Les commerçants devaient chaque mois faire l'inventaire des tickets
reçus de leurs clients pour pouvoir se réapprovisionner
auprès de leurs fournisseurs. Des fermetures étaient imposées,
principalement aux bouchers charcutiers des villes dépassant
leur quota d'abattage, pour s'assurer que les quantités vendues
correspondent aux bons de réapprovisionnement.
Pour le
pain, le système des tickets perdura jusqu'en 1949. Ce pain était
constitué de farines de maïs, fève, seigle ou orge
auquel on ajoutait des brisures de riz.
La couleur des tickets variait en fonction du produit : violet pour
le beurre, rouge pour le sucre, brun pour la viande, vert pour le thé
ou le café.
Pendant cette période, certaines personnes firent fortune en
pratiquant le marché noir : plus le produit était rare,
plus le prix était élevé. (voir encadré
ci-dessous)
Ces tickets étaient distribués chaque mois dans les mairies
et certaines périodes, vu la pénurie des produits, les
attributions n’étaient pas honorées.
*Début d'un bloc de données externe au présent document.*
(** ** [run], and [Shutdown] with what it returns *)

Definition return_ (e : option error) (p : state) : state := set_main Returned (Shutdown e p).

Definition next_file (p : state) : option state :=
  match main p with
  | Idle =>
      match fileStream p with
      | MFile i :: q => Some (set_main (Ranging i) (set_fileStream q p))
      | MErr e :: q => Some (return_ (Some e) (set_fileStream q p))
      | [] => match launch p with Launched => Some (return_ None p) | _ => None end
      end
  | _ => None
  end.

(** [validateBlockOrder := s.blockIndexProvider == nil], once the launcher runs. *)
Definition start (p : state) : option state :=
  match main p with
  | Starting =>
      Some (mkState (index p) (launch p) (fileStream p) (files p) Idle (negb (index p)) (shutdown p) (crashed p) (running p))
  | _ => None
  end.

Definition stop_running (p : state) : option state :=
  match main p with Idle => if IsTerminating p then Some (return_ None p) else None | _ => None end.

(** What [run] does with a block and its object. *)
Definition deliver (validateBlockOrder : bool) (blk : Block) (obj : iface O) : M Running unit := fun r =>
  if validateBlockOrder && negb (bool_decide (lastBlockID r = "")) && negb (bool_decide (ParentId blk = lastBlockID r))
  then (Err not_sequential, r)
  else
    let last' := if validateBlockOrder then Id blk else lastBlockID r in
    match handler blk obj (fs_next r) with
    | (Some e, hs) => (Err e, mkRunning last' hs)
    | (None, hs) => (Ok tt, mkRunning last' hs)
    end.

(** [for preBlock := range incomingFile.blocks]. *)
Definition range (p : state) : option state :=
  match main p with
  | Ranging i =>
      f ← files p !! i;
      match f_forwarder f with
      | Offering blk obj =>
          let p' := set_file i (set_forwarder Selecting f) p in
          Some (if IsTerminating p then return_ None p'
                else
                  match deliver (order p) blk obj (running p) with
                  | (Ok _, r) => set_running r p'
                  | (Err e, r) => return_ (Some e) (set_running r p')
                  | (_, r) => crash p'
                  end)
      | Closed => Some (set_main Idle p)
      | _ => None
      end
  | _ => None
  end.

(** ** Actions *)

Inductive action :=
  | Look (exists_ : string -> outcome bool)
  | Launch
  | Mark
  | StopLaunching
  | Read (i : nat)
  | StopReading (i : nat)
  | Preprocess (i : nat) (at_ : place)
  | Forward (i : nat)
  | StopForwarding (i : nat)
  | Start
  | NextFile
  | StopRunning
  | Range
  | External (e : option error).   (* [Shutdown] from outside *)

Definition fire (a : action) (p : state) : option state :=
  if crashed p then None
  else
    match a with
    | Look exists_ => look exists_ p
    | Launch => launch_file p
    | Mark => mark p
    | StopLaunching => stop_launching p
    | Read i => read_file i p
    | StopReading i => stop_reading i p
    | Preprocess i at_ => preprocess_at i at_ p
    | Forward i => forward i p
    | StopForwarding i => stop_forwarding i p
    | Start => start p
    | NextFile => next_file p
    | StopRunning => stop_running p
    | Range => range p
    | External e => if IsTerminating p then None else Some (Shutdown e p)
    end.
End Pipeline.
Arguments slot : clear implicits. Arguments forwarder : clear implicits. Arguments file : clear implicits.
Arguments state : clear implicits.
End FilePipeline.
Il fallait
alors se débrouiller autrement pour pouvoir manger, et c’est
là que troc et le marché noir battaient leur plein. Pour
notre Mère, la monnaie d’échange était son
Travail et Dieu sait si elle travaillait, ses semaines ne faisaient
pas 35 heures, car ses journées étaient toutes de 12 à
14 heures !!!
Des gens
du gouvernement de Vichy étaient venus voir ma Mère, lui
disant que le maréchal [Pétain] ne laisserait pas tomber
les femmes des soldats tués à la guerre si elles adhéraient,
moyennant une cotisation annuelle à la « Légion
Française des Combattants ». Cela pourrait lui permettre
d’être prioritaire pour l’obtention de tickets supplémentaires.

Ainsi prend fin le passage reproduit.